Only the lines from the one containing "From Stdlib Require Import Sorting.Sorted." through the one containing "rewrite E in Dx." should be printed, exactly as they appear below, with both ends included.

(Stored data entries)
○ ○ ○ ○ ○ ○ ○

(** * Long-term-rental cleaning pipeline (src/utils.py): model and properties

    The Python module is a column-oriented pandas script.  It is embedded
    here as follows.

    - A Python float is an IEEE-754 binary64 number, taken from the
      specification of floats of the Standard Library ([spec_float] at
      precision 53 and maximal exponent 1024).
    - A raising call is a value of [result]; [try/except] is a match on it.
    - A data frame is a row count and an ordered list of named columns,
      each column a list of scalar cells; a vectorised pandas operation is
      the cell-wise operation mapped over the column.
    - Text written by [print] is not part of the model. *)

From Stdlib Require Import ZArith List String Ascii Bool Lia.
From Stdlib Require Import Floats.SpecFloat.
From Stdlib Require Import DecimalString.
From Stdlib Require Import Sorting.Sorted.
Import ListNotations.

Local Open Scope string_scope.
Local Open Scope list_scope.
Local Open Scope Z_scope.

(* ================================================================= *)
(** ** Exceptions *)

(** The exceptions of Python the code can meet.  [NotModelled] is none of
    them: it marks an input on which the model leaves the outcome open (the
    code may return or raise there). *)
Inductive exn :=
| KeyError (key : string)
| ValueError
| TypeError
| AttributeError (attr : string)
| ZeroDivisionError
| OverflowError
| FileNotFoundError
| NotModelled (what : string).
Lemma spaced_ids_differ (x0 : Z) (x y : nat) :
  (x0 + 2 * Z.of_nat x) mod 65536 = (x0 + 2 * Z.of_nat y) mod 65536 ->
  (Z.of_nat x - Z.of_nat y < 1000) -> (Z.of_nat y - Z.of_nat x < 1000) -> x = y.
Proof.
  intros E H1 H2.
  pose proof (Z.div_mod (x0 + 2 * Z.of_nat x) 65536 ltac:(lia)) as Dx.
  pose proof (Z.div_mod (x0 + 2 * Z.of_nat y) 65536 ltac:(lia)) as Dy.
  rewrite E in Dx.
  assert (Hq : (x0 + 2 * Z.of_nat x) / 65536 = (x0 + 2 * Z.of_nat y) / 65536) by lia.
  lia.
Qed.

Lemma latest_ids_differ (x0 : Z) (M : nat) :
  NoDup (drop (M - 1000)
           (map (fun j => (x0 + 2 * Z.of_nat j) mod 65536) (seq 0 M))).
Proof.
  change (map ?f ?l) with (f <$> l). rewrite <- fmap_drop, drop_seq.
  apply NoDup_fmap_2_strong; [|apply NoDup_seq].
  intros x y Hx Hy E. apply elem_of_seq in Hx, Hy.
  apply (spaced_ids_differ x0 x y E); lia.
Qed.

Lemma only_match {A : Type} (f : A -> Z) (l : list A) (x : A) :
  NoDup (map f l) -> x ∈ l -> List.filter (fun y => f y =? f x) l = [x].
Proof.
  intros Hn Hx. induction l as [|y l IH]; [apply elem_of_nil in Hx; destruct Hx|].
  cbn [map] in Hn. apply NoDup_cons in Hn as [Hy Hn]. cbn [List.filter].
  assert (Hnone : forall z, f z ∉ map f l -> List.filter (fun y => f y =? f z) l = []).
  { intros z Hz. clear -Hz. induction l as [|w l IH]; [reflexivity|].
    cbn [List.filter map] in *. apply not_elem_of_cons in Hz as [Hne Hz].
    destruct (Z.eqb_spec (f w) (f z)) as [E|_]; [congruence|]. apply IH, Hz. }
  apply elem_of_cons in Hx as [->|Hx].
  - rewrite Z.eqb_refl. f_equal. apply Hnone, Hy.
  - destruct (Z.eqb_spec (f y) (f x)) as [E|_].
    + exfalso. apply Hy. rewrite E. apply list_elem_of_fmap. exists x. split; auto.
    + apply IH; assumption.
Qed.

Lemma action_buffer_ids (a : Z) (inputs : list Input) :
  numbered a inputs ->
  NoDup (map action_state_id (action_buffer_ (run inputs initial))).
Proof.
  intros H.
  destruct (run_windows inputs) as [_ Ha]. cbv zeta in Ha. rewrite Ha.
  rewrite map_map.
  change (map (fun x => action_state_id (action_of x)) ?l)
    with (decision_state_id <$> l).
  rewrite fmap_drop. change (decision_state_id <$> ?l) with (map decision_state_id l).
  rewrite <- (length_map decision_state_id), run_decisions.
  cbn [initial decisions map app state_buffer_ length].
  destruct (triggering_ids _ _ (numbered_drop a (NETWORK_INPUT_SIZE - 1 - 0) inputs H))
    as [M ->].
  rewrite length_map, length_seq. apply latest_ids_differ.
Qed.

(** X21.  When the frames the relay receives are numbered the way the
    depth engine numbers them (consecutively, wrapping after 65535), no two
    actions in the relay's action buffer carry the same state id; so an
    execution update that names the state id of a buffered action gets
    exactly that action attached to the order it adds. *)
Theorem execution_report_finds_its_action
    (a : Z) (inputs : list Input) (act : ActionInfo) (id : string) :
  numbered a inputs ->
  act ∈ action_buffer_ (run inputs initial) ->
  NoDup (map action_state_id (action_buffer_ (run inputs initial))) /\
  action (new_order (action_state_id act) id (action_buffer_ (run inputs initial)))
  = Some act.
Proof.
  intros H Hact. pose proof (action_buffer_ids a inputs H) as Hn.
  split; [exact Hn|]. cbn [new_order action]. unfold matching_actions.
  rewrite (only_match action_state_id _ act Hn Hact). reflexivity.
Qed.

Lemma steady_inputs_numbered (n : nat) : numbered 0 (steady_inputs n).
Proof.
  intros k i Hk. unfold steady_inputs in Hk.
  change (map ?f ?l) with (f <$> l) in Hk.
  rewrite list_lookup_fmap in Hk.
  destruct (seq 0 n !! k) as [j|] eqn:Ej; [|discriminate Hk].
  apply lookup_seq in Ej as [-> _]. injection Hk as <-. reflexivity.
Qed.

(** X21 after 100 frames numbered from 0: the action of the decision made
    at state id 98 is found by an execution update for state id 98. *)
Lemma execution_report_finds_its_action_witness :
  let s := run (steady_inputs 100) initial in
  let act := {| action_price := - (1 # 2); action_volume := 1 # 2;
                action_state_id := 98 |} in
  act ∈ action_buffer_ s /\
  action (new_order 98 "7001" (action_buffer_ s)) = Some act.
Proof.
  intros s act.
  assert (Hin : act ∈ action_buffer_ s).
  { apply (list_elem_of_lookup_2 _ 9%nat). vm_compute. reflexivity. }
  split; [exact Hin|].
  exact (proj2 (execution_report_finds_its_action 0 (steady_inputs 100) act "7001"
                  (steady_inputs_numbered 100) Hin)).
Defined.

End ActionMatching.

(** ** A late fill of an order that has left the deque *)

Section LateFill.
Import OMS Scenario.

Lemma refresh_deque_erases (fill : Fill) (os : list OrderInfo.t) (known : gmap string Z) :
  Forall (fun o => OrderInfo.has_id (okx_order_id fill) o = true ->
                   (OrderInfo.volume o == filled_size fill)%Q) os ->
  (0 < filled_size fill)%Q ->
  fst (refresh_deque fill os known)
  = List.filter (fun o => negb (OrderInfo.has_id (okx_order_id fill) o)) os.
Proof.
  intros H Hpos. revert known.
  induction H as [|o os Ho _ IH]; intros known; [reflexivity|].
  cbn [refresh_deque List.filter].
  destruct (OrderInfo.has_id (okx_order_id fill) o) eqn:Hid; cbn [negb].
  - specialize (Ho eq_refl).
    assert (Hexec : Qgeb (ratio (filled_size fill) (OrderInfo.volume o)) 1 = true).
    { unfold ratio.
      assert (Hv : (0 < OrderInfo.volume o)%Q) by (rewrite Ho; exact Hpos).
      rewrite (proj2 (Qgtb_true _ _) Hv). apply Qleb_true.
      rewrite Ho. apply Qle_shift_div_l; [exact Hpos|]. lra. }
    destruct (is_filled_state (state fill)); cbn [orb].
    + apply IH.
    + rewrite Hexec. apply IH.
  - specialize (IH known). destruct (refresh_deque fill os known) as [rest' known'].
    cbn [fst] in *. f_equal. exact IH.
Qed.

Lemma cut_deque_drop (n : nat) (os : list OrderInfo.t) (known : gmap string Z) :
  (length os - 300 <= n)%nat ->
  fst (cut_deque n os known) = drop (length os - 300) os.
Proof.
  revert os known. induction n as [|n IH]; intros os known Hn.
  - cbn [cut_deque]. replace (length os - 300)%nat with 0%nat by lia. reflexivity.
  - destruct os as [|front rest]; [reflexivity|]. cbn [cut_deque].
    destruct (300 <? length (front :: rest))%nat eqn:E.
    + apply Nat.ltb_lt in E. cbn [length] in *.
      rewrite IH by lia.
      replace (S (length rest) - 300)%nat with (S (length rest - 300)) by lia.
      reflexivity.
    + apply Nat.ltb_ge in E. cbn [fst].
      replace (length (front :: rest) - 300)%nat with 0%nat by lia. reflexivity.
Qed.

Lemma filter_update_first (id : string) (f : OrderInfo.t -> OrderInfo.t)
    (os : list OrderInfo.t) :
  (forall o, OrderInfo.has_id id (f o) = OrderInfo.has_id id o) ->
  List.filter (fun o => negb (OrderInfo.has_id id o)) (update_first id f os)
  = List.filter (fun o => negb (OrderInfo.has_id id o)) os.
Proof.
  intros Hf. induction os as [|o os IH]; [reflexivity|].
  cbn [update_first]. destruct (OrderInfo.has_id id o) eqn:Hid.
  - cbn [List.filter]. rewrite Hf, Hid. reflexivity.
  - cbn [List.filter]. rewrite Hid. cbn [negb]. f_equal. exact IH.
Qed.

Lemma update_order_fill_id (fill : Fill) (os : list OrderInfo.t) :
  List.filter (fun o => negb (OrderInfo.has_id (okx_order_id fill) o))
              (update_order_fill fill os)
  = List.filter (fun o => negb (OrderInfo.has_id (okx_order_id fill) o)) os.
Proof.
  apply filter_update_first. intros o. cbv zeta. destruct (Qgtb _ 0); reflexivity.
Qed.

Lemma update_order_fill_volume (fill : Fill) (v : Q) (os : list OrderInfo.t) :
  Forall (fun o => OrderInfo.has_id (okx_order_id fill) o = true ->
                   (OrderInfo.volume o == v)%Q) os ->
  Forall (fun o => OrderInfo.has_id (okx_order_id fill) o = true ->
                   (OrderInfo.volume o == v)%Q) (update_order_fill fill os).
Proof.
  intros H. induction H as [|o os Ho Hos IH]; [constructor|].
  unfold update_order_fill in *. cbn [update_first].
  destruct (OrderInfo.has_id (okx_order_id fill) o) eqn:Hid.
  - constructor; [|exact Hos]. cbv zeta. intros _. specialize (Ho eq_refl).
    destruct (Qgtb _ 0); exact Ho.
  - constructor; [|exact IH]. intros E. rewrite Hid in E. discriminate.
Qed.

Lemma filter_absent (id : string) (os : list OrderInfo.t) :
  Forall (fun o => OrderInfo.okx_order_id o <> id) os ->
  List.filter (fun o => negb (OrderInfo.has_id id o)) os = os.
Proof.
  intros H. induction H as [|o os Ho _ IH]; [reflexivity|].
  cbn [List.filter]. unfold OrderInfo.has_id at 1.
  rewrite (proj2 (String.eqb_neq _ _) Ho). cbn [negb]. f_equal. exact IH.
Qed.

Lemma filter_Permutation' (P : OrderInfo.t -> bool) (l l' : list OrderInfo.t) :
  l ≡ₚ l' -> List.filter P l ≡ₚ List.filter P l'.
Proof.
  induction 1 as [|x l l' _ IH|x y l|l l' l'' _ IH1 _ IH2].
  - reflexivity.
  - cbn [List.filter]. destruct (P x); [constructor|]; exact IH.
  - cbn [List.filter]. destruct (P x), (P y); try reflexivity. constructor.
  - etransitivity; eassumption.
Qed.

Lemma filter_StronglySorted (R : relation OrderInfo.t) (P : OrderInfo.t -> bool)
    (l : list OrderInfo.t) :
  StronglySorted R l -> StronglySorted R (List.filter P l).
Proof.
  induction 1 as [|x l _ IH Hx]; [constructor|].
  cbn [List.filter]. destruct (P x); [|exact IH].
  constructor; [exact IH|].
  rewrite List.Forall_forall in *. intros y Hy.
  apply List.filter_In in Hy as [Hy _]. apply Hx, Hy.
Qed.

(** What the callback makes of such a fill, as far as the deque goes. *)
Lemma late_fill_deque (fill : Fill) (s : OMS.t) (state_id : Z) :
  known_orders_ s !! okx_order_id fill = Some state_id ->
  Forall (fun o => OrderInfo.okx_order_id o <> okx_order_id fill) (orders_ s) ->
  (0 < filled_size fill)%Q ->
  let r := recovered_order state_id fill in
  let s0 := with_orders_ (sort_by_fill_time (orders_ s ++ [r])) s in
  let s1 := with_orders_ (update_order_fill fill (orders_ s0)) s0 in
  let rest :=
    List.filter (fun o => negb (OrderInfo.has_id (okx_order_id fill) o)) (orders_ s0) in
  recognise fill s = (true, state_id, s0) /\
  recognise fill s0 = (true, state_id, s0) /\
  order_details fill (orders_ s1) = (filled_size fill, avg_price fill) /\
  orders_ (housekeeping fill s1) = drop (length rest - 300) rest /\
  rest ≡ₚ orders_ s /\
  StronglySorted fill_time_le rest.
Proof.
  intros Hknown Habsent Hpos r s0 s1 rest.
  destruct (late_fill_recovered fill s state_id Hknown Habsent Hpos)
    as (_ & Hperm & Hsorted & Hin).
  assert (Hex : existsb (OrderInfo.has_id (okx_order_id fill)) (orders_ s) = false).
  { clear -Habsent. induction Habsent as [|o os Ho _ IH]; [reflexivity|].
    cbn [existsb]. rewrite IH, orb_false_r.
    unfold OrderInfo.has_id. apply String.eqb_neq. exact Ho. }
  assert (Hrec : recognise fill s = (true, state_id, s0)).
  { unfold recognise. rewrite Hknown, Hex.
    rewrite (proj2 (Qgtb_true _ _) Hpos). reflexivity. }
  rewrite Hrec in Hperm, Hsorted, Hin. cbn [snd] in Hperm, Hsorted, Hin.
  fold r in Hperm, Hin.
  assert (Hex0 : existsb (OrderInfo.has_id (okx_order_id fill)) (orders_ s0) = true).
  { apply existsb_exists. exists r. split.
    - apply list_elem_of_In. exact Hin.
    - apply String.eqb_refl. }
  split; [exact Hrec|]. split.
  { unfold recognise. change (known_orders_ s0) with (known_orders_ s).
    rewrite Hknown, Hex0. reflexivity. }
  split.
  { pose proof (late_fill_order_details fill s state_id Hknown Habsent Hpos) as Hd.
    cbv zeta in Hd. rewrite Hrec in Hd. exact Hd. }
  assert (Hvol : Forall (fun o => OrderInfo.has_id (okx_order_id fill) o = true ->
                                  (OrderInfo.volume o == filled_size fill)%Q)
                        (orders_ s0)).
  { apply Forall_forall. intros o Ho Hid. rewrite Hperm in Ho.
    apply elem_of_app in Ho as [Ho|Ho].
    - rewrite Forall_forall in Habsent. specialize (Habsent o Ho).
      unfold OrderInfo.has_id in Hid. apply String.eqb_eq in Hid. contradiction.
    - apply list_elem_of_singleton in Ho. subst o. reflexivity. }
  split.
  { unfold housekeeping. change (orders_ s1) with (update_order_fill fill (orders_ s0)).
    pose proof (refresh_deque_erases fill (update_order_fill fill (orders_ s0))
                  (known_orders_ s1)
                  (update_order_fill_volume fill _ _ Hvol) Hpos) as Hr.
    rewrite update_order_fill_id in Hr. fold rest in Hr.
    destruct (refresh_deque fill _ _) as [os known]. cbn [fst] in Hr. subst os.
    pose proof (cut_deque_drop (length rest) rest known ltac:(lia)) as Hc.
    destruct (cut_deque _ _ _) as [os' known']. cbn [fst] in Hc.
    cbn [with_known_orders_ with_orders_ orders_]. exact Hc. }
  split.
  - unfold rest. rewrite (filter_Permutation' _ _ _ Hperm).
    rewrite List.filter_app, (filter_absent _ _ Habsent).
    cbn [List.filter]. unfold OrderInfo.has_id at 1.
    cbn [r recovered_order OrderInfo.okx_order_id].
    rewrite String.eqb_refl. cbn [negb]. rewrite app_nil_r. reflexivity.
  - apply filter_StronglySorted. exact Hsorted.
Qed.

○ ○ ○ ○ ○ ○ ○

EXERCISE RESULT:
From Stdlib Require Import Sorting.Sorted.
Import ListNotations.

Local Open Scope string_scope.
Local Open Scope list_scope.
Local Open Scope Z_scope.

(* ================================================================= *)
(** ** Exceptions *)

(** The exceptions of Python the code can meet.  [NotModelled] is none of
    them: it marks an input on which the model leaves the outcome open (the
    code may return or raise there). *)
Inductive exn :=
| KeyError (key : string)
| ValueError
| TypeError
| AttributeError (attr : string)
| ZeroDivisionError
| OverflowError
| FileNotFoundError
| NotModelled (what : string).
Lemma spaced_ids_differ (x0 : Z) (x y : nat) :
  (x0 + 2 * Z.of_nat x) mod 65536 = (x0 + 2 * Z.of_nat y) mod 65536 ->
  (Z.of_nat x - Z.of_nat y < 1000) -> (Z.of_nat y - Z.of_nat x < 1000) -> x = y.
Proof.
  intros E H1 H2.
  pose proof (Z.div_mod (x0 + 2 * Z.of_nat x) 65536 ltac:(lia)) as Dx.
  pose proof (Z.div_mod (x0 + 2 * Z.of_nat y) 65536 ltac:(lia)) as Dy.
  rewrite E in Dx.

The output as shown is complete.